During the past decades, several scoring systems have been proposed for early identification of increased morbidity, outcomes and mortality in AP such as acute physiologic assessment and chronic health evaluation II (APACHE II) score (17), systemic inflammatory response syndrome (SIRS) score (37), bedside index of severity in acute pancreatitis (BISAP) (18), Glasgow score (20) and sequential organ failure assessment (SOFA) (38). However, when compared with these scoring systems, RDW has its strengths. First, RDW is routinely ordered as part of a complete blood count (CBC), and is easily obtained without any additional costs (39). Second, it is readily available and easy to use in comparison to score systems as no calculations are needed.

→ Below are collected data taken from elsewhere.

(** The field a time range adds to the query, if any. *)
Lemma time_range_fields now v filter lines :
  time_range_accepted now v filter lines ->
  exists extra,
    (forall fields, fields <> [] ->
       join (py "&") fields ++ filter = join (py "&") (fields ++ extra))
    /\ Forall (Forall (fun c => url_plain c = true /\ c <> 38)) extra
    /\ values_of (py "first") (flat_map parse_name_value extra) = []
    /\ values_of (py "FORM") (flat_map parse_name_value extra) = [].
Proof.
  assert (Hnone : exists extra : list pystr,
    (forall fields, fields <> [] ->
       join (py "&") fields ++ [] = join (py "&") (fields ++ extra))
    /\ Forall (Forall (fun c => url_plain c = true /\ c <> 38)) extra
    /\ values_of (py "first") (flat_map parse_name_value extra) = []
    /\ values_of (py "FORM") (flat_map parse_name_value extra) = []).
  { exists []. repeat split; try constructor.
    intros fields _. now rewrite !app_nil_r. }
  intros [ | | | tr code Hcode | tr line Hne Hcode Hline]; try exact Hnone.
  unfold time_filter. rewrite Hcode.
  set (value := py "ex1:" ++ [34] ++ py "ez" ++ code ++ [34]).
  exists [py "filters" ++ py "=" ++ value]. split; [|split; [|split]].
  - intros fields Hf. subst value. rewrite join_snoc by assumption.
    f_equal.
  - constructor; [|constructor]. subst value.
    apply Forall_app; split; [now apply literal_field|].
    apply Forall_app; split; [now apply literal_field|].
    apply Forall_app; split; [now apply literal_field|].
    assert (Hquote : Forall (fun c => url_plain c = true /\ c <> 38) [34])
      by (constructor; [split; [reflexivity | lia] | constructor]).
    apply Forall_app; split; [exact Hquote|].
    apply Forall_app; split; [now apply literal_field|].
    apply Forall_app; split; [|exact Hquote].
    eapply Forall_impl; [eapply time_code_chars, Hcode|]. apply decimal_field.
  - cbn [flat_map]. rewrite app_nil_r. apply field_other; [reflexivity | py_neq].
  - cbn [flat_map]. rewrite app_nil_r. apply field_other; [reflexivity | py_neq].
Qed.
Lemma page_marker_plain page :
  page_marker page <> [] /\ Forall (fun c => c <> 37 /\ c <> 43) (page_marker page)
  /\ Forall (fun c => url_plain c = true /\ c <> 38) (page_marker page).
Proof.
  assert (Hd : forall n, Forall (fun c => (c <> 37 /\ c <> 43)
                                          /\ url_plain c = true /\ c <> 38) (str_int n)).
  { intros n. eapply Forall_impl; [apply str_int_chars|].
    unfold decimal_char, url_plain. lia. }
  assert (Hl : Forall (fun c => (c <> 37 /\ c <> 43)
                                /\ url_plain c = true /\ c <> 38) (py "PERE")).
  { apply (forallb_Forall (fun c => negb (c =? 37) && negb (c =? 43)
                                    && url_plain c && negb (c =? 38)));
      [|reflexivity].
    intros c. unfold url_plain. lia. }
  assert (Hall : Forall (fun c => (c <> 37 /\ c <> 43)
                                  /\ url_plain c = true /\ c <> 38) (page_marker page)).
  { unfold page_marker. destruct (page =? 2); [exact Hl|].
    apply Forall_app. split; [exact Hl | apply Hd]. }
  split; [|split].
  - unfold page_marker. destruct (page =? 2); discriminate.
  - eapply Forall_impl; [exact Hall|]. now intros c [H _].
  - eapply Forall_impl; [exact Hall|]. now intros c [_ H].
Qed.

Although available studies have indicated that RDW is a useful index for estimating the prognosis of AP, some limitations of these studies are worth mentioning. First, confounding factors should be considered when performing observational studies. Only five studies (9-12,15) adjusted for the effects of confounding factors using multivariable analyses, and four studies (9-11,15) reported that RDW is independently associated with mortality after potential confounding factors have been adjusted. However, most of the studies that adjusted for confounders might have failed to adjust for potential confounders including gender (40,41), unrecognized deficiency of iron, vitamins B12, and folate (42). Besides, RDW is also affected directly by alcohol intake which is the second most common cause of AP (42).
Second, all the available studies are observational and retrospective in design, and therefore, the reliability of the results is greatly affected by the representativeness of the subjects. Further studies with prospective design, with appropriate samples are needed to rigorously evaluate the prognostic value of RDW in AP.
Third, all of the studies included in the review have investigated the predictive value of RDW for hospital mortality, but none have investigated the prognostic value of RDW to predict the severity of AP or persistent organ failure. Additionally, the association between RDW and ICU care (admission or transfer), or length of hospital stay, were not studied. Further studies examining the possible prognostic value of RDW for predicting various outcomes related to AP are warranted.
In conclusion, the available evidences support that RDW is a useful index for predicting mortality in patients with AP. Future prospective studies with larger samples, robust analyses, and examining various outcomes related to AP are needed to rigorously evaluate the prognostic value of RDW in AP.
Conflicts of Interest: The authors have no conflicts of interest to declare.